From her sponsorship page:
Birth Date: April 2008
Date to SCH: December 2009
Other Details About Me: I have nystagmus [and cerebral palsy]. I am a giggly, smiley, adorable girl. As of July 2012, thanks to special attention by recent volunteers, I have made progress toward being able to walk by myself.
Spread the word, sponsor a child.
An important part of SCH’s work is YOU! SCH relies on donations to keep running. Donation opportunities include child sponsors at any cost per month, from as low as $25/month. Sponsorship usually costs between $300 and $500 per child, depending on complexity of needs and in which city they live (Ongole or Hyderabad).
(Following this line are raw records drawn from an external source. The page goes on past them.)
(** An eQTL archive whose only variant does not convert. *)
Definition unresolved_archive : list tar_member :=
  [ {| name := "GTEx_Analysis_v8_eQTL/Liver.v8.signif_variant_gene_pairs.txt.gz";
       lines := [header;
                 table_row "chr1_100_A_N_b38" "ENSG00000227232.5" "0.25" "0.5"] |} ].

(** An sQTL archive with one regular line. *)
Definition good_sqtl_archive : list tar_member :=
  [ {| name := "GTEx_Analysis_v8_sQTL/Liver.v8.sqtl_signifpairs.txt.gz";
       lines := [header;
                 table_row "chr1_100_A_T_b38"
                   "chr1:497299:498399:clu_51878:ENSG00000227232.5"
                   "0.25" "-0.5"] |} ].

(** An archive whose only member is not a table of significant pairs. *)
Definition readme_archive : list tar_member :=
  [ {| name := "GTEx_Analysis_v8_eQTL/README.txt"; lines := [] |} ].

(** An eQTL archive whose first line has a slope that is not a number
    and a variant that does not convert. *)
Definition unresolved_bad_slope_archive : list tar_member :=
  [ {| name := "GTEx_Analysis_v8_eQTL/Liver.v8.signif_variant_gene_pairs.txt.gz";
       lines := [header;
                 table_row "chr1_100_A_N_b38" "ENSG00000227232.5" "0.25" "abc";
                 table_row "chr1_200_A_T_b38" "ENSG00000227232.5" "0.25" "0.5"] |} ].

(** An sQTL archive with a p-value that is not a number. *)
Definition bad_pvalue_sqtl_archive : list tar_member :=
  [ {| name := "GTEx_Analysis_v8_sQTL/Liver.v8.sqtl_signifpairs.txt.gz";
       lines := [header;
                 table_row "chr1_100_A_T_b38"
                   "chr1:497299:498399:clu_51878:ENSG00000227232.5"
                   "n/a" "-0.5"] |} ].

(** A table of significant pairs of a tissue that is not in the anatomy
    table, and an archive with that member before the liver table. *)
Definition unknown_tissue_member : tar_member :=
  {| name := "GTEx_Analysis_v8_eQTL/Spleen.v8.signif_variant_gene_pairs.txt.gz";
     lines := [header;
               table_row "chr1_300_A_T_b38" "ENSG00000227232.5" "0.25" "0.5"] |}.

Definition unknown_tissue_archive : list tar_member :=
  unknown_tissue_member :: eqtl_archive.

(** An archive with such a member before a table of significant pairs. *)
Definition mixed_archive : list tar_member :=
  {| name := "GTEx_Analysis_v8_eQTL/README.txt"; lines := [] |} :: eqtl_archive.

End Sample.

(** * Properties *)

(** ** The order on sort keys *)

Module KeyOrder.

Lemma string_compare_refl s : String_as_OT.compare s s = Eq.
Proof.
  destruct (String_as_OT.compare_spec s s) as [_|Hlt|Hlt]; [reflexivity | |];
    exfalso; exact (irreflexivity String_as_OT.lt s Hlt).
Qed.

Lemma string_compare_eq a b : String_as_OT.compare a b = Eq -> a = b.
Proof.
  destruct (String_as_OT.compare_spec a b) as [Heq|_|_]; [auto | discriminate ..].
Qed.

Lemma string_lt_trans a b c :
  String_as_OT.compare a b = Lt -> String_as_OT.compare b c = Lt ->
  String_as_OT.compare a c = Lt.
Proof. exact (transitivity (R := String_as_OT.lt) (x := a) (y := b) (z := c)). Qed.

Lemma string_lt_irrefl a : String_as_OT.compare a a <> Lt.
Proof. rewrite string_compare_refl. discriminate. Qed.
You can sponsor any child who needs additional funding at SCH by using the resources found here. Use these resources to get involved in other ways, such as becoming an advocate or volunteering. You can also become a medical sponsor (ideal for large groups or organizations who wish to support SCH) and donate toward monthly emergency medical expenses; or become an educational sponsor and donate toward a specific on-site school. Learn about other ways to give charitably to SCH here, and check back often for additional opportunities. You can send gifts via Amazon India, make a one-time, general donation, pray if that is your calling, or volunteer at home or in India yourself.
*A note about names: SCH uses online nicknames for the children in order to protect their identity, per Indian government guidelines which state that children in care may not have identifying photos of them on the internet, as well as no identifying information such as birth name, place of origin, etc.